Alongside longevity comes anticipated higher health care costs. According to a 2018 Fidelity Investments study, iiwomen can expect to spend $150,000 in health care costs during retirement. These are costs NOT covered by Medicare. This also leaves out potential long-term care expenses. So, if you are married with the potential of outliving your spouse, you need to plan for the possibility of being solely responsible for your own healthcare and household expenses.

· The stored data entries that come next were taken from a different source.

Lemma name_char_ok c : name_char c = true ->
  c <> 0 /\ (c =? BLANK) = false /\ (c =? EQUALS) = false /\ isascii c = true.
Proof. unfold name_char, isalpha, isdigit, BLANK, EQUALS, isascii. intros H. bool_hyps; lia. Qed.

Lemma isalpha_name c : isalpha c = true -> name_char c = true /\ isdigit c = false.
Proof. unfold name_char, isalpha, isdigit. intros H. bool_hyps; lia. Qed.

(** The loop is in a name, and has read [p] of it. *)
Record named (st : explode_state) (cs : list ldb_dn_component) (p tl : list Z) : Prop := {
  named_attr : in_attr st = true;
  named_trim : trim st = false;
  named_quote : in_quote st = false;
  named_oid : is_oid st = false;
  named_escape : escape st = false;
  named_t : t st = None;
  named_done : done_ st = cs;
  named_rest : rest st = tl;
  named_holds : holds st p
}.

Lemma named_run st cs p r tl : named st cs p (r ++ tl) -> forallb name_char r = true ->
  exists st', runs st st' /\ named st' cs (p ++ r) tl.
Proof.
  revert st p. induction r as [|c r IH]; intros st p H Hr.
  { exists st. split; [apply runs_refl|]. by rewrite app_nil_r. }
  simpl in Hr. apply andb_true_iff in Hr as [Hc Hr]. destruct (name_char_ok c Hc) as (H0 & Hb & He & Ha).
  destruct H. assert (named (bump c (skip 1 st)) cs (p ++ [c]) (r ++ tl)) as H'.
  { split; simpl; try done; [by rewrite named_rest0|]. by eapply bump_holds. }
  destruct (IH _ _ H' Hr) as (st' & Hrun & Hst'). exists st'. rewrite <- app_assoc in Hst'. split; [|done].
  eapply runs_trans; [|exact Hrun]. eapply runs_step; [exact named_rest0|done|by simpl; rewrite named_rest0|].
  rewrite named_attr0. unfold attr_step. rewrite named_trim0, named_oid0, Hb, He, Ha. simpl.
  unfold name_char in Hc. rewrite Hc. simpl. by erewrite put_skip.
Qed.

Lemma name_run st cs n tl : starts st cs (n ++ EQUALS :: tl) -> rdn_name_ok n = true ->
  exists st', runs st st' /\ valued st' cs n [] tl /\ trim st' = true /\ t st' = None.
Proof.
  intros H Hn. destruct n as [|c r]; [done|]. simpl in Hn. apply andb_true_iff in Hn as [Hc Hr].
  destruct (isalpha_name c Hc) as [Hnc Hd]. destruct (name_char_ok c Hnc) as (H0 & Hb & He & Ha).
  destruct H. assert (named (bump c (skip 1 (set_trim false st))) cs [c] (r ++ EQUALS :: tl)) as H1.
  { split; simpl; try done; [by rewrite starts_rest0|].
    apply (bump_holds (set_trim false st) [] c c (r ++ EQUALS :: tl)); [by apply (holds_same st)|done]. }
  destruct (named_run _ _ _ _ _ H1 Hr) as (st2 & Hrun & []).
  assert (Forall (fun c => c <> 0) (c :: r)) as Hnn.
  { constructor; [done|]. apply Forall_forall. intros x Hx. eapply forallb_forall in Hr; [|by apply list_elem_of_In].
    by apply name_char_ok. }
  eexists. split; [|split].
  - eapply runs_trans; [eapply runs_step|eapply runs_trans; [exact Hrun|eapply runs_step]].
    + exact starts_rest0.
    + done.
    + by simpl; rewrite starts_rest0.
    + rewrite starts_attr0. unfold attr_step. rewrite starts_trim0, Hb. simpl. rewrite Ha, Hd, Hc. simpl.
      erewrite (put_skip (set_trim false st) []); [done|by apply (holds_same st)|done].
    + exact named_rest0.
    + done.
    + instantiate (1 := skip 1 (mk_explode (rest st2) (pos st2) (prev st2) (data (bump 0 st2)) (d st2 + 1) (d st2 + 1)
        (t st2) 0 false true (in_quote st2) (is_oid st2) (escape st2) (done_ st2) (c :: r))).
      simpl. by rewrite named_rest0.
    + rewrite named_attr0. unfold attr_step. rewrite named_trim0. cbn [BLANK EQUALS Z.eqb Pos.eqb andb].
      assert (rest st2 <> []) as Hne by (by rewrite named_rest0).
      destruct (holds_room st2 (c :: r) named_holds0 Hne) as [Hd0 Hd1].
      rewrite (put_room st2 0 (conj Hd0 Hd1)). cbn [mbind option_bind].
      rewrite (piece_holds st2 (c :: r) named_holds0 Hd1 Hnn). done.
  - split; simpl; try done; [by rewrite named_rest0|].
    eapply holds_next; [exact named_holds0|exact named_rest0|simpl; by rewrite named_rest0|done| |done|done].
    simpl. by rewrite length_insert.
  - done.
Qed.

When women are left in the dark on debt levels, life insurance, and retirement readiness, they can be financially unprepared for major life occurrences like getting divorced or becoming widowed, making the financial ramifications overwhelming.

So, our advice is simple:

• If you are female and married, please take an active role in financial decisions in your household. Become aware of what’s going on. Understand what your debts currently look like (mortgage, auto loan and credit card amounts) and how your assets are currently invested. Review monthly or quarterly financial statements to understand what your financial picture looks like and for verification that you know where assets and debts are located.

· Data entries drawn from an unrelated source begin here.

(** ** The leaves *)

Lemma comparison_ok (msg : ldb_message) a v greater less (P : Z -> Prop) :
  (forall r, (r =? 0) || ((0 <? r) && greater) || ((r <? 0) && less) = true <-> P r) ->
  (forall el, find_element (elements msg) a = Some el ->
      exists b, ldb_schema_attribute_by_name attributes def (el_name el) = Some b
      /\ Forall (fun x => is_Some (comparison_fn (syntax b) x v)) (el_values el)) ->
  exists r, ldb_match_comparison attributes def msg a v greater less = Some r
  /\ (r <> 0 <-> some_value (elements msg) a (fun el x => compares (el_name el) x v P)).
Proof.
  intros HP Hc. unfold ldb_match_comparison, ldb_msg_find_element. fold (find_element (elements msg) a). destruct (find_element (elements msg) a) as [el|] eqn:E.
  2:{ exists 0. split; [done|]. split; [done|]. intros H. by apply some_value_none in H. }
  destruct (Hc el eq_refl) as (b & Eb & Hv). rewrite Eb. simpl.
  destruct (value_loop (fun x => comparison_fn (syntax b) x v) _ P _ Hv HP) as (r & -> & Hr). exists r. split; [done|].
  rewrite Hr. apply (compares_some (elements msg) a el b (fun x => (x, v)) P E Eb).
Qed.

Lemma substring_ok (msg : ldb_message) a s e c : comparable (elements msg) (Op_substring a s e c) ->
  exists r, ldb_match_substring attributes def msg a s e c = Some r /\ (r <> 0 <-> matches [] (elements msg) (Op_substring a s e c)).
Proof.
  simpl. intros Hc. unfold ldb_match_substring, ldb_msg_find_element. fold (find_element (elements msg) a). destruct (find_element (elements msg) a) as [el|] eqn:E.
  2:{ exists 0. split; [done|]. split; [done|]. intros H. by apply some_value_none in H. }
  destruct (Hc el eq_refl) as (b & -> & Hv). simpl.
  destruct (value_loop (fun x => ldb_wildcard_compare (syntax b) s e c x) (fun r => r =? 1) (fun r => r = 1) _ Hv)
    as (r & -> & Hr); [by intros r; rewrite Z.eqb_eq|].
  exists r. split; [done|]. rewrite Hr. split.
  - intros (x & Hx & y & Hy & ->). exists el, x. split; [done|]. split; [done|]. by exists b.
  - intros (el' & x & He & Hx & b' & [= <-] & Hy). rewrite E in He. injection He as <-. exists x. split; [done|]. by exists 1.
Qed.

(** The message with its DN as a comparison leaves it. *)
Definition answers (xs : list rdn) (msg : ldb_message) (P : Prop) (o : option (Z * ldb_message)) : Prop :=
  exists r msg', o = Some (r, msg') /\ (r <> 0 <-> P) /\ represents attributes def (msg_dn msg') xs /\ elements msg' = elements msg.

Lemma equality_ok xs msg a v : represents attributes def (msg_dn msg) xs -> comparable (elements msg) (Op_equality a v) ->
  answers xs msg (matches xs (elements msg) (Op_equality a v)) (ldb_match_equality attributes def junk msg a v).
Proof.
  simpl. intros Hrep Hc. unfold ldb_match_equality, ldb_msg_find_element. fold (find_element (elements msg) a).
  destruct (ldb_attr_dn a).
  - destruct Hc as (ys & Hs & Hg).
    destruct (rep_compare attributes def junk _ _ _ _ Hrep (rep_new _ _ _ _ Hs Hg)) as (r & d1 & d2 & -> & H1 & _ & Hr). simpl.
    eexists _, _. split; [done|]. split; [|by split]. rewrite int_of_ne, Z.eqb_eq, Hr. split.
    + intros E. by exists ys.
    + intros (ys' & Hs' & E). by rewrite (reads_functional _ _ _ Hs Hs').
  - destruct (find_element (elements msg) a) as [el|] eqn:E.
    2:{ exists 0, msg. split; [done|]. split; [|by split]. split; [done|]. intros H. by apply some_value_none in H. }
    destruct (Hc el eq_refl) as (b & Eb & Hv). rewrite Eb. simpl.
    destruct (value_loop (fun x => comparison_fn (syntax b) v x) (fun r => r =? 0) (fun r => r = 0) _ Hv) as (r & -> & Hr);
      [by intros r; rewrite Z.eqb_eq|]. simpl. exists r, msg. split; [done|]. split; [|by split].
    rewrite Hr. apply (compares_some (elements msg) a el b (fun x => (v, x)) _ E Eb).
Qed.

Look at the investment risk your household is taking. Are YOU comfortable with this? Women tend to be more conservative investors (risk adverse) than men, which may or may not be a good thing.

Monitor your credit. Check your credit score to track how things stand and be aware of any potential identity theft.

Review your savings, and emergency funds. Do you have 6 months of savings?

Review any life insurance or long-term care insurance policies. Understand what you have and what you don’t have. Understand if some policies have lapsed or if you’re paying current premiums on them.

Review beneficiaries on all your accounts. Are you and your spouse each other’s beneficiary for investments, life insurance and retirement plans at work?

Make sure you have a retirement plan in place. A retirement plan answers questions as to when you can stop working and how much you might expect to spend each year. You will get a projection that details what your future income will be comprised of.

Make sure you understand what your Social Security Benefit will look like at different ages.

Remember that a man is not a retirement plan!

SPEAK UP! Many times, women have a hard time discussing their finances. Some say they find the subject is too personal. Others say that they were raised to not talk about finances or that they don’t understand or know how to talk about the subject intelligently. Please find someone that you can trust and who will listen to you, answer your questions, explain things on your level and simply address your specific financial planning needs.


i “Women as the Next Wave of Growth in U.S. Wealth Management,” McKinsey & Company, July 29, 2020.
ii “A Couple Retiring in 2018 Would Need an Estimated $280,000 to Cover Health Care Costs in Retirement, Fidelity® Analysis Shows,” Fidelity, April 19, 2018.